Work instructions:
The required answer is a copy of each line in the entries below that includes "change".

Dataset records
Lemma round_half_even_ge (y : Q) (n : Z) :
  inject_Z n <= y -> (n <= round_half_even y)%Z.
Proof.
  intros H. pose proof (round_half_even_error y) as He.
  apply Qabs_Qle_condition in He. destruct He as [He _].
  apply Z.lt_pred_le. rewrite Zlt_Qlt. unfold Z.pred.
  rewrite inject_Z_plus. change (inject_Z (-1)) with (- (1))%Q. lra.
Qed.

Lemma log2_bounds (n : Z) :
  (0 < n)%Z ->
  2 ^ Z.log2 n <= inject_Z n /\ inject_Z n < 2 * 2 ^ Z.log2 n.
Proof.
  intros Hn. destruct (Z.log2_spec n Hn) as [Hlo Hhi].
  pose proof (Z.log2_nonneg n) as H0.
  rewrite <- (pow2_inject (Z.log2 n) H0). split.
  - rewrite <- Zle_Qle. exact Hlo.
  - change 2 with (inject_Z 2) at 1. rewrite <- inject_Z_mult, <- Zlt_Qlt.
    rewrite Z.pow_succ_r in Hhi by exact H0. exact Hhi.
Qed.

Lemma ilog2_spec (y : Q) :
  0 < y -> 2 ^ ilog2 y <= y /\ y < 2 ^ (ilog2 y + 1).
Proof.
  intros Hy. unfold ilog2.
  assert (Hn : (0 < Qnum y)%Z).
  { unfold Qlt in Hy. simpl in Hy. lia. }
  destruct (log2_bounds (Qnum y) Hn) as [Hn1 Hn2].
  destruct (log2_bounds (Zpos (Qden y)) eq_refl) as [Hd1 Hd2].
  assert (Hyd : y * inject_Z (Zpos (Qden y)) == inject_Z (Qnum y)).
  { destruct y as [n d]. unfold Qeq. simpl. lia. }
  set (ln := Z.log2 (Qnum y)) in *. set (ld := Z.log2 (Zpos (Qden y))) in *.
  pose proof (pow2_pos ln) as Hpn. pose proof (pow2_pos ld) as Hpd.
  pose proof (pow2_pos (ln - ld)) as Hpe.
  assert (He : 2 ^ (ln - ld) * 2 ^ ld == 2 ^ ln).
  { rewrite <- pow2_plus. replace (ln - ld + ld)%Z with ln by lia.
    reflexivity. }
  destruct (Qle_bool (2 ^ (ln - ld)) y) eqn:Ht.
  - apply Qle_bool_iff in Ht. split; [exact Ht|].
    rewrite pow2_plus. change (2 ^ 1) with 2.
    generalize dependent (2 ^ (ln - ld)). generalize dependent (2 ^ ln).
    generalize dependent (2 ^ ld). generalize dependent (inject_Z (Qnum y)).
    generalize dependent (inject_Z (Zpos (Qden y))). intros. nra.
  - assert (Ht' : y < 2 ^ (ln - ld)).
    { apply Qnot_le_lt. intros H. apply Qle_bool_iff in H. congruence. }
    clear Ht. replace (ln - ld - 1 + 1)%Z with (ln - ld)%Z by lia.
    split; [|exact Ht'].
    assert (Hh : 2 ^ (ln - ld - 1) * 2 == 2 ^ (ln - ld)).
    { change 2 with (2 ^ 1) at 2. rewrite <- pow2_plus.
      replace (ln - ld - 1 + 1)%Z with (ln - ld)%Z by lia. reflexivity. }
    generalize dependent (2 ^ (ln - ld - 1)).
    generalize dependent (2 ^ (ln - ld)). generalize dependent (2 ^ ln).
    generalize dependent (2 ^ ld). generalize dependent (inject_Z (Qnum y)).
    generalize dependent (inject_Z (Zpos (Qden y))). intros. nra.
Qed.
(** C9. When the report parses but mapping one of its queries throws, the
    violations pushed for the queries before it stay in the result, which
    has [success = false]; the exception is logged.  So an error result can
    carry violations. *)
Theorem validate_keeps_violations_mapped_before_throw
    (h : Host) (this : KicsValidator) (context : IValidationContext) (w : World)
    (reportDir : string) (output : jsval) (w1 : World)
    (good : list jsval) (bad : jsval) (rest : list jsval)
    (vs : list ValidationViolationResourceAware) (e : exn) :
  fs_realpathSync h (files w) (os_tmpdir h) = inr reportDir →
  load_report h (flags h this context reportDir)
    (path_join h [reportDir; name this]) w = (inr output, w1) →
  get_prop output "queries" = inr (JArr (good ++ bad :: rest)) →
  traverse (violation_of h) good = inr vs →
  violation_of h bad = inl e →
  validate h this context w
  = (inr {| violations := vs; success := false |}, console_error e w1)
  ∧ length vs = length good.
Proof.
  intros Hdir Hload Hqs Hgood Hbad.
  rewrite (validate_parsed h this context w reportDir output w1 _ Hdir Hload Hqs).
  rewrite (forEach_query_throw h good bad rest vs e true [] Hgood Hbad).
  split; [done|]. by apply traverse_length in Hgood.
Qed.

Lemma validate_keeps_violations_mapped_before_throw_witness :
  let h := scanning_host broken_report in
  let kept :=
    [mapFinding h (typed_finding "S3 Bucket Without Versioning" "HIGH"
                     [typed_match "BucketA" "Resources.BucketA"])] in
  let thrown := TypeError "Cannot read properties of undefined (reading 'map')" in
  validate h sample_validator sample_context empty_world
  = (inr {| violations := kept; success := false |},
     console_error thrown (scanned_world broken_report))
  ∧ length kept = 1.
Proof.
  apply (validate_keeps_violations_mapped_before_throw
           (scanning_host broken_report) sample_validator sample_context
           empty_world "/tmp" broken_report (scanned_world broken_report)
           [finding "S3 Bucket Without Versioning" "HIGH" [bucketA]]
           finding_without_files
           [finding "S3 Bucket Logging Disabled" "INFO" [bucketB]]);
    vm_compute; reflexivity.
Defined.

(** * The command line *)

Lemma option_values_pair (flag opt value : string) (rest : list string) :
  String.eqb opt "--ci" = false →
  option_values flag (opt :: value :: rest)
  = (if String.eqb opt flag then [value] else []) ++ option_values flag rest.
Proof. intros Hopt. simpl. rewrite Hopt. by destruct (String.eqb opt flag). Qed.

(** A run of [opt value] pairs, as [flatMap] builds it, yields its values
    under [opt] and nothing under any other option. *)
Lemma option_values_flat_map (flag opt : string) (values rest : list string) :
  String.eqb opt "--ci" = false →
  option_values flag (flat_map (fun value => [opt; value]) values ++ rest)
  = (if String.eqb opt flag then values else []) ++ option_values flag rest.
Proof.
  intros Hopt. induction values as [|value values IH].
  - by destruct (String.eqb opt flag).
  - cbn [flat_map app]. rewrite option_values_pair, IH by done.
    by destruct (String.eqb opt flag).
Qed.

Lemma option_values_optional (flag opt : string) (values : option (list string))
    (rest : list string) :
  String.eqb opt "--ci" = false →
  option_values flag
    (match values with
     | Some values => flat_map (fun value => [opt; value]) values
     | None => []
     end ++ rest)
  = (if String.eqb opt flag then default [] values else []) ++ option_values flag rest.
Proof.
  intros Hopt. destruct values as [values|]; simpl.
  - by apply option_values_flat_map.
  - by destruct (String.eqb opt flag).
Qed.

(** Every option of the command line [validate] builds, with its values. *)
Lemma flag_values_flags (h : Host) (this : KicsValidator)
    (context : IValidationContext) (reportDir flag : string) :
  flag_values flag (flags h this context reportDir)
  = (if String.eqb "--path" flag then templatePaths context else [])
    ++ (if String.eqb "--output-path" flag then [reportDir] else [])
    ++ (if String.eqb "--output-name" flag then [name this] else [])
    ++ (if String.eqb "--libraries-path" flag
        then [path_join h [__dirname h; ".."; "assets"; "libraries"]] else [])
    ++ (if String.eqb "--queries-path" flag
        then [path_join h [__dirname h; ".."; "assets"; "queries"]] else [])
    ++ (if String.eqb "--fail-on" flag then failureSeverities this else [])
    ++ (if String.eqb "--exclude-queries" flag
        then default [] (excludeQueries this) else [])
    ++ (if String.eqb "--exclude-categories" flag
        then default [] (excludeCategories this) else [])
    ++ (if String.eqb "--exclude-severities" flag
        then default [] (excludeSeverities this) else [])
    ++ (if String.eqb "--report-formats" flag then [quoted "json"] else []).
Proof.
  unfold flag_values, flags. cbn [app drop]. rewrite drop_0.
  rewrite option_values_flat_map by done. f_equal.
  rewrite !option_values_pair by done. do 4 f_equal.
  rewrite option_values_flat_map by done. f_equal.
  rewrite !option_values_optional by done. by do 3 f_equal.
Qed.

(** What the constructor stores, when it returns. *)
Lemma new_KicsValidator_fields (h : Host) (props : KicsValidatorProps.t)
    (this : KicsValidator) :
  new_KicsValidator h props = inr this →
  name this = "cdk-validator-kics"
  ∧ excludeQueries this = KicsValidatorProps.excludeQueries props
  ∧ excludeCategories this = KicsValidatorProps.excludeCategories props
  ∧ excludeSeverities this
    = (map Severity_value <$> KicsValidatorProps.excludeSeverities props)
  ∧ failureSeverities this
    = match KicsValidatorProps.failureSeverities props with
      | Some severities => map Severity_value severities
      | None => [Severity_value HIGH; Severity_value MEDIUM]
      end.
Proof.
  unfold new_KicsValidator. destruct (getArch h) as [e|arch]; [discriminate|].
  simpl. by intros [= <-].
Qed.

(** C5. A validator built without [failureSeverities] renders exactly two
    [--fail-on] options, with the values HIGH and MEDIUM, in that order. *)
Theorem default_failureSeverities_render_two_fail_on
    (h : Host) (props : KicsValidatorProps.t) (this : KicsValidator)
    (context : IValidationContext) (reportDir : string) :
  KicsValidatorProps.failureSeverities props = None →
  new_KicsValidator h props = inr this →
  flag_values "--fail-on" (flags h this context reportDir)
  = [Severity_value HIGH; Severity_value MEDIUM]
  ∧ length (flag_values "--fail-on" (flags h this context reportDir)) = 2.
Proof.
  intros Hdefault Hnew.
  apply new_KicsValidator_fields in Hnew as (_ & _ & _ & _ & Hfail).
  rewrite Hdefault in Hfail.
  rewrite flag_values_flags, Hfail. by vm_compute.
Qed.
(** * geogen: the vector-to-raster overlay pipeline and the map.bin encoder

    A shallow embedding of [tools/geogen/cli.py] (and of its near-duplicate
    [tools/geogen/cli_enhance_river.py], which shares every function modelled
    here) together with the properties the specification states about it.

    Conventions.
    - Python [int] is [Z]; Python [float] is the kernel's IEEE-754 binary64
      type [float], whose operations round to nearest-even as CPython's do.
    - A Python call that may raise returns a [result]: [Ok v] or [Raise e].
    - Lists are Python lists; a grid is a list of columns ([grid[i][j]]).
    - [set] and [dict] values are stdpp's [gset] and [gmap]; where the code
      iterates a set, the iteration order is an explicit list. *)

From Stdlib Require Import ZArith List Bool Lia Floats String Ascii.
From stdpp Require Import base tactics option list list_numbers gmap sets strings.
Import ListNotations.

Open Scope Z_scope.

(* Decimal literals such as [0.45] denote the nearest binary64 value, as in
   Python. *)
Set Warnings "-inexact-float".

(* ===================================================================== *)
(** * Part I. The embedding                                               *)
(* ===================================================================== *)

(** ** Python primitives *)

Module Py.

Solution for this exercise:
  rewrite inject_Z_plus. change (inject_Z (-1)) with (- (1))%Q. lra.
  - change 2 with (inject_Z 2) at 1. rewrite <- inject_Z_mult, <- Zlt_Qlt.
    rewrite pow2_plus. change (2 ^ 1) with 2.
    { change 2 with (2 ^ 1) at 2. rewrite <- pow2_plus.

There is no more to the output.